» Work order
Scan the entries below for the word "Defined" and copy every line in which it occurs.

START Source records

(* ===== verification/FileDownlink.v ===== *)
(** File send [Svc::FileDownlink],
    [crates/fprime-svc/src/file_downlink.rs].

    Requests wait in a bounded queue; a [Run] starts the next one, and each
    packet is sent when the previous one has come back.  The mode has a lock
    of its own in the code, but everything that changes it runs on the
    component's thread (the guarded port only adds to the queue), so a handler
    is one step.  The file and the system behind it are part of the state. *)

From stdpp Require Import list.
From S2P Require Import Prelude Serial SerialFacts Codec Fpp Packets Buffer Checksum Comp Framing FwString OsFile FilePaths FilePacket.

(** * Data *)

Definition INTERNAL_BUFFER_SIZE : nat := FW_COM_BUFFER_MAX_SIZE.
Definition COMMAND_FAILURES_DISABLED : bool := true.
Definition MAX_DATA_SIZE : nat := INTERNAL_BUFFER_SIZE - DATA_PACKET_HEADER_SIZE - 2.
Definition PACKET_ARENA_COUNT : nat := 2.
Definition DL_EVENT_STRING_SIZE : nat := 100.
Definition OPCODE_SEND_FILE : Z := 0.
Definition OPCODE_CANCEL : Z := 1.
Definition OPCODE_SEND_PARTIAL : Z := 2.
Definition CHANID_FILES_SENT : Z := 0.
Definition CHANID_PACKETS_SENT : Z := 1.
Definition DL_CHANID_WARNINGS : Z := 2.

Inductive SendFileStatus : Set := StatusOk | StatusError | StatusInvalid | StatusBusy.
Record SendFileResponse : Set := MkResponse { resp_status : SendFileStatus; resp_context : Z }.

Inductive Mode : Set := DlIdle | DlDownlink | DlCancel | DlWait | DlCooldown.
#[export] Instance Mode_eq_dec : EqDecision Mode.
Proof. solve_decision. Defined.

Inductive CallerSource : Set := FromCommand | FromPort.

Record FileEntry : Set := MkEntry {
  src_filename : FwString;
  dest_filename : FwString;
  entry_offset : Z;
  entry_length : Z;
  entry_source : CallerSource;
  entry_op_code : Z;
  entry_cmd_seq : Z;
  entry_context : Z;
}.
Definition FileEntry_default : FileEntry := MkEntry FileNameString_new FileNameString_new 0 0 FromCommand 0 0 0.
(** The timer that nothing reads while a packet is in flight: with a cycle time
    of 2^31 ms, the second tick in WAIT overflows it, which panics in a build
    with overflow checks. *)
Example wait_timer_overflows :
  let P := true : BuildProfile in
  act_all None 0 [ARequest (port_name "/f") (port_name "/g") 0 0; ARun; ARun; ARun]
    (line_new (one_file (str "/f") [1; 2; 3]%Z []) 1 (2 ^ 31) 4) = Panic.
Proof. by vm_compute. Qed.

(** A request, cancelled while START is in flight: CANCEL is sent in place of
    the data, and the request is answered when it has come back. *)
Lemma downlink_one_packet_one_answer_witness :
  let P := true : BuildProfile in
  let w := one_file (str "/f") [1; 2; 3]%Z [] in
  let acts := [ARequest (port_name "/f") (port_name "/g") 0 0; ARun; ACommand 1 9 (ext_buf_new []); AReturn; ARun; AReturn] in
  ∃ l o, act_all None 0 acts (line_new w 1 1 4) = Ret (tt, l, o) ∧ flight l = [] ∧ length (taken l) = 1 ∧
    answers l = [DlComplete (MkResponse StatusOk 0)].
Proof.
  intros P w acts. destruct (downlink_one_packet_one_answer None w 1 1 4 0 acts) as (l & o & E & Hfl & _ & _ & dn & Ht & Ha).
  - apply one_file_bytes. fp_decide.
  - done.
  - repeat (constructor; [first [done|fp_decide|by apply wf_ext_new]|]). constructor.
  - vm_compute. reflexivity.
  - exists l, o. split; [exact E|]. vm_compute in E. injection E as <- <-. vm_compute. done.
Defined.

END Source records

» Answer box
Proof. solve_decision. Defined.
Defined.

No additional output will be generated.